It’s so easy to relate to the above and it’s done without any suggestion of sentimentality or affectation. As an ex-swimmer of a certain age I found ‘The Resolutionists’ to be a mix of wicked humour and cautionary tale:

          Back at the shallow end’s comparative safety

          we guestimate that by February this will be over

          when the resolutionists, who do it to get healthy,

          in the hope of living longer, have all inflicted

          injuries or done permanent damage or just died.
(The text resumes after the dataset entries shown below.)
Definition export_replication_difference (sn : ReplicationSnapshot) (t : Tables)
    (checkpoint : option InventoryCheckpoint) (remote : ReplicationInventory) :
    ReplicationInventory * list ReplicaEnvelopeId :=
  let same := same_digest sn remote in
  if negb same && negb (bool_decide (ri_buckets remote = []))
  then
    let '(missing, listed) := compact_replication_difference (sn_inventory sn) (sn_buckets sn) remote
                                REPLICATION_EXCHANGE_ENVELOPE_LIMIT in
    (mkReplicationInventory (ci_digest (sn_inventory sn)) listed (sn_buckets sn) (Some accepts) checkpoint,
     replica_envelopes_for t missing)
  else
    let remote_is_complete :=
      if str_eqb (ri_digest remote) "" then true
      else str_eqb (ri_digest remote) (replication_inventory_digest sha256 (ri_envelopes remote)) in
    let missing := if same || negb remote_is_complete then [] else whole_difference sn remote in
    let inventory := if same then mkReplicationInventory (ci_digest (sn_inventory sn)) [] [] None None
                     else public (sn_inventory sn) in
    (mkReplicationInventory (ri_digest inventory) (ri_envelopes inventory) (ri_buckets inventory)
       (Some accepts) checkpoint,
     replica_envelopes_for t missing).

(** ** What a node takes *)

(** One envelope of an exchange: stored as a new row, or counted as a duplicate. *)
Definition receive_envelope (state : Tables * nat * nat) (i : ReplicaEnvelopeId) : Tables * nat * nat :=
  let '(t, received, duplicate) := state in
  if bool_decide (i ∈ checkpoint_envelopes t) || held t i then (t, received, S duplicate)
  else (mkTables (replica_envelopes t ++ [((max_rowid (replica_envelopes t) + 1)%Z, i)]) (checkpoint_envelopes t),
        S received, duplicate).

Definition receive_envelopes (t : Tables) (envelopes : list ReplicaEnvelopeId) : Tables * nat * nat :=
  fold_left receive_envelope envelopes (t, 0%nat, 0%nat).

(** ** A round between two nodes *)

Record Node := mkNode {
  nd_name : string;
  nd_fleet : string;
  nd_tables : Tables;
  nd_snapshot : option ReplicationSnapshot;
  nd_checkpoint : option InventoryCheckpoint
}.
(* ===== verification/Convergence.v ===== *)
(** * Rounds converge

    Two nodes that exchange inventories end up holding the same envelopes. The rounds are those of
    [Exchange]; here they are shown never to fail between nodes of one fleet, to move only what the
    other side lacks, and to settle within as many rounds as there are envelopes only one side holds,
    for nodes that hold the payload of everything they list. The alternative is a round in which a
    SHA-256 digest the two nodes compare, of what they list at that moment, is the same on both sides
    though they list different envelopes. *)

From Stdlib Require Import Ascii.
From S2P Require Import Prelude StableSort Text Json Bytes Order BTree Slices Claim Hash Inventory Snapshot Exchange.
Import Compact.

Local Abbreviation sorted := (StronglySorted (λ a b, ReplicaEnvelopeId_compare a b = Lt)).

Section convergence.
Context {hex : HexApi} (sha256 : list ascii → list ascii) (accepts : Z).
Context (Hsha : ∀ x, length (sha256 x) = 32%nat).

Local Abbreviation digest := (replication_inventory_digest sha256).

(** ** A silent round *)

Section silent.
Context (tA tB : Tables) (HA : tables_ok tA) (HB : tables_ok tB).
Context (HAh : ∀ i, i ∈ listed tA → held tA i = true) (HBh : ∀ i, i ∈ listed tB → held tB i = true).
Context (HAi : framed (listed tA)) (HBi : framed (listed tB)).
Context (cpA cpA' cpB cpB' : option InventoryCheckpoint) (snA snA' snB snB' : ReplicationSnapshot).
Context (HsA : snapshot_of sha256 tA snA) (HsA' : snapshot_of sha256 tA snA').
Context (HsB : snapshot_of sha256 tB snB) (HsB' : snapshot_of sha256 tB snB').

Let A := listed tA.
Let B := listed tB.

Let first := export_replication_summary accepts snA cpA.
Let second := export_replication_difference sha256 accepts snB tB cpB first.
Let third := export_replication_difference sha256 accepts snA' tA cpA' second.1.
Let fourth := export_replication_difference sha256 accepts snB' tB cpB' third.1.

Lemma empty_ranges l : range_keys l = [] → l = [].
Proof.
  destruct l as [|i l]; [done|]. intros E. exfalso. apply (elem_of_nil (range_key i)). rewrite <- E.
  apply range_keys_elem. by left.
Qed.

Lemma no_buckets l : public_buckets sha256 l = [] → l = [].
Proof. intros E. apply map_eq_nil in E. by apply empty_ranges. Qed.

Lemma other_digest t sn r : snapshot_of sha256 t sn → ri_digest r ≠ digest (listed t) → same_digest sn r = false.
Proof.
  intros Hs Hne. unfold same_digest. rewrite (so_digest _ _ _ Hs), (proj2 (str_eqb_false _ _) Hne). apply andb_false_r.
Qed.

(** Nothing new for the first node means it has every range of the second. *)
Lemma silent_first_ranges k :
  A ≠ [] → digest A ≠ digest B → second.2 = [] → k ∈ range_keys B → k ∈ range_keys A.
Proof.
  intros HAne Hd He Hk. destruct (decide (k ∈ range_keys A)) as [|Hn]; [done|]. exfalso.
  assert (Hb : ri_buckets first = public_buckets sha256 A) by apply (so_buckets _ _ _ HsA).
  assert (Hs : same_digest snB first = false).
  { apply (other_digest tB); [done|]. simpl. by rewrite (so_digest _ _ _ HsA). }
  assert (Hl : lacking sha256 tB first k = []).
  { eapply (silent_ranges sha256 tB snB HB HsB first accepts cpB); [done| |exact He|exact Hk].
    rewrite Hb. by intros ?%no_buckets. }
  destruct (with_key_nonempty range_key k B) as (x & r & Ex & _); [by apply range_keys_elem|].
  assert (Hx : x ∈ with_key range_key k B) by (rewrite Ex; left).
  pose proof (silent_new_range sha256 tB first A k x Hb Hn Hl Hx) as Hf.
  rewrite HBh in Hf; [done|]. by apply elem_of_with_key in Hx as [? _].
Qed.

Lemma second_buckets : A ≠ [] → digest A ≠ digest B →
  second.1 = mkReplicationInventory (digest B) (listing sha256 tB first REPLICATION_EXCHANGE_ENVELOPE_LIMIT)
               (public_buckets sha256 B) (Some accepts) cpB.
Proof.
  intros HAne Hd. unfold second. rewrite (export_cases sha256 tB snB HB HsB).
  rewrite (other_digest tB snB first HsB) by (simpl; by rewrite (so_digest _ _ _ HsA)).
  rewrite bool_decide_false; [done|]. simpl. rewrite (so_buckets _ _ _ HsA). by intros ?%no_buckets.
Qed.

(** Nothing new for the second node either means both have the same ranges. *)
Lemma silent_second_ranges k :
  A ≠ [] → B ≠ [] → digest A ≠ digest B → third.2 = [] → k ∈ range_keys A → k ∈ range_keys B.
Proof.
  intros HAne HBne Hd He Hk. destruct (decide (k ∈ range_keys B)) as [|Hn]; [done|]. exfalso.
  assert (Hb : ri_buckets second.1 = public_buckets sha256 B) by by rewrite second_buckets.
  assert (Hs : same_digest snA' second.1 = false)
    by (apply (other_digest tA); [done|]; rewrite second_buckets by done; by apply not_eq_sym).
  assert (Hl : lacking sha256 tA second.1 k = []).
  { eapply (silent_ranges sha256 tA snA' HA HsA' second.1 accepts cpA'); [done| |exact He|exact Hk].
    rewrite Hb. by intros ?%no_buckets. }
  destruct (with_key_nonempty range_key k A) as (x & r & Ex & _); [by apply range_keys_elem|].
  assert (Hx : x ∈ with_key range_key k A) by (rewrite Ex; left).
  pose proof (silent_new_range sha256 tA second.1 B k x Hb Hn Hl Hx) as Hf.
  rewrite HAh in Hf; [done|]. by apply elem_of_with_key in Hx as [? _].
Qed.

Lemma third_buckets : A ≠ [] → B ≠ [] → digest A ≠ digest B →
  third.1 = mkReplicationInventory (digest A) (listing sha256 tA second.1 REPLICATION_EXCHANGE_ENVELOPE_LIMIT)
              (public_buckets sha256 A) (Some accepts) cpA'.
Proof.
  intros HAne HBne Hd. unfold third. rewrite (export_cases sha256 tA snA' HA HsA').
  rewrite (other_digest tA snA' second.1 HsA') by (rewrite second_buckets by done; by apply not_eq_sym).
  rewrite bool_decide_false; [done|]. rewrite second_buckets by done. by intros ?%no_buckets.
Qed.

(** Both sides see the same ranges as different. *)
Lemma differs_buckets t P r k : ri_buckets r = public_buckets sha256 P → k ∈ range_keys P →
  differs sha256 t r k = negb (str_eqb (bk_digest (range_bucket sha256 P k)) (bk_digest (range_bucket sha256 (listed t) k))).
Proof. intros Hb Hk. unfold differs. by rewrite Hb, public_buckets_get, bool_decide_true. Qed.

Lemma str_eqb_sym a b : str_eqb a b = str_eqb b a.
Proof. apply bool_decide_ext. naive_solver. Qed.
(* ===== verification/Measure.v ===== *)
(** * How far apart two nodes are

    Models what a node makes of a peer's inventory and graph digests: the envelopes only one side holds
    ([replication_inventory_difference] of [crates/smallclaims/src/store.rs]), whether a peer is up, and
    since when graphs that should be equal differ and whether to heal ([PeerSyncProgress], there and in
    [store/heal.rs]). The rates a node smooths over windows are floating-point and not modelled. *)

From Stdlib Require Import Ascii.
From S2P Require Import Prelude StableSort Text Json Bytes Order BTree Slices Claim Hash Inventory Snapshot Exchange.
Import Compact.

Local Abbreviation sorted := (StronglySorted (λ a b, ReplicaEnvelopeId_compare a b = Lt)).

(** ** Whether a peer is up *)

Definition PEER_UP_MS : Z := 90000.
Definition PEER_QUIET_EXCHANGE_MS : Z := 35000.

Definition peer_up (last_success_at : option Z) (failed_since : bool) (now : Z) : bool :=
  is_some_and last_success_at (λ at_,
    let age := sat_sub now at_ in
    (age <? PEER_UP_MS)%Z && negb (failed_since && (PEER_QUIET_EXCHANGE_MS <=? age)%Z)).

(** ** How far apart two inventories are *)

Section measure.
Context {hex : HexApi} (sha256 : list ascii → list ascii).

(** The ranges the peer sent, in its order: the envelopes only it holds, those only this node holds,
    and the ranges both have. *)
Definition measure_turn (inv : CompactReplicationInventory) (bs : list ReplicationInventoryBucket)
    (remote : ReplicationInventory) (state : Z * Z * list (string * Z)) (theirs : ReplicationInventoryBucket) :
    Z * Z * list (string * Z) :=
  let '(peer_only, local_only, shared) := state in
  let key := bucket_key theirs in
  match bt_get range_compare key (buckets_by_key bs) with
  | None => (peer_only + bk_count theirs, local_only, shared)%Z
  | Some ours =>
      let shared := key :: shared in
      if str_eqb (bk_digest ours) (bk_digest theirs) then (peer_only, local_only, shared)
      else
        let known := match bt_get range_compare key (listed_by_key (ri_envelopes remote)) with
                     | Some known =>
                         let known := sort_dedup_ids known in
                         if complete_listing sha256 known theirs then Some known else None
                     | None => None
                     end in
        match known with
        | Some known =>
            let local := identities inv (range inv (bk_writer ours) (bk_start ours)) in
            (peer_only + Z.of_nat (length (List.filter (λ i, negb (knows local i)) known)),
             local_only + Z.of_nat (length (List.filter (λ i, negb (knows known i)) local)), shared)%Z
        | None => (peer_only + sat_sub (bk_count theirs) (bk_count ours),
                   local_only + sat_sub (bk_count ours) (bk_count theirs), shared)%Z
        end
  end.

(** Whether this node holds an identity, found in its range. *)
Definition holds_identity (inv : CompactReplicationInventory) (i : ReplicaEnvelopeId) : bool :=
  existsb (λ e, (ce_sequence e =? eid_sequence i)%Z && str_eqb (hash_text inv e) (eid_hash i))
    (range inv (eid_writer i) (replication_bucket_start (eid_sequence i))).

Definition replication_inventory_difference (inv : CompactReplicationInventory)
    (bs : list ReplicationInventoryBucket) (remote : ReplicationInventory) : option (Z * Z) :=
  if negb (str_eqb (ri_digest remote) "") && str_eqb (ri_digest remote) (ci_digest inv) then Some (0, 0)%Z
  else if negb (bool_decide (ri_buckets remote = [])) then
    let '(peer_only, local_only, shared) :=
      fold_left (measure_turn inv bs remote) (ri_buckets remote) (0, 0, [])%Z in
    let rest := List.filter (λ b, negb (bool_decide (bucket_key b ∈ shared))) bs in
    Some (peer_only, local_only + fold_right Z.add 0 (map bk_count rest))%Z
  else if negb (str_eqb (ri_digest remote) "")
          && str_eqb (ri_digest remote) (replication_inventory_digest sha256 (ri_envelopes remote)) then
    let shared := length (List.filter (holds_identity inv) (ri_envelopes remote)) in
    Some (Z.of_nat (length (ri_envelopes remote) - shared), Z.of_nat (length (ci_envelopes inv) - shared))
  else None.
End measure.

(** ** Counting what only one side holds *)

Lemma filter_split_length {A} (p : A → bool) m :
  length m = (length (List.filter p m) + length (List.filter (λ x, negb (p x)) m))%nat.
Proof. induction m as [|x m IH]; simpl; [done|]. destruct (p x); simpl; lia. Qed.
          Few survive as swimmers. One may become a regular,

          although this is extremely rare, but until then

          The ambulances are lined up outside like fire engines.

Elsewhere the swimming imagery is more upbeat (‘The Last Swim in Empire’) where we get ‘Carousing with dolphins, / splashing curious seagulls / and shadow boxing nervous sharks.’

     I’ve only read through this collection once and I’m sure it’s one I shall dip into again and again. There are sound poems and romantic pieces, humour in abundance, often juxtaposed with much darker material which takes you aback and makes you think as well as feel. In short, it’s a huge cornucopia and one that I feel I’ve just scraped the surface of. Dip in and enjoy.

Steve Spence 24th January 2022

Path Through Wood by Sam Buchan-Watts (Prototype)

Path Through Wood by Sam Buchan-Watts (Prototype)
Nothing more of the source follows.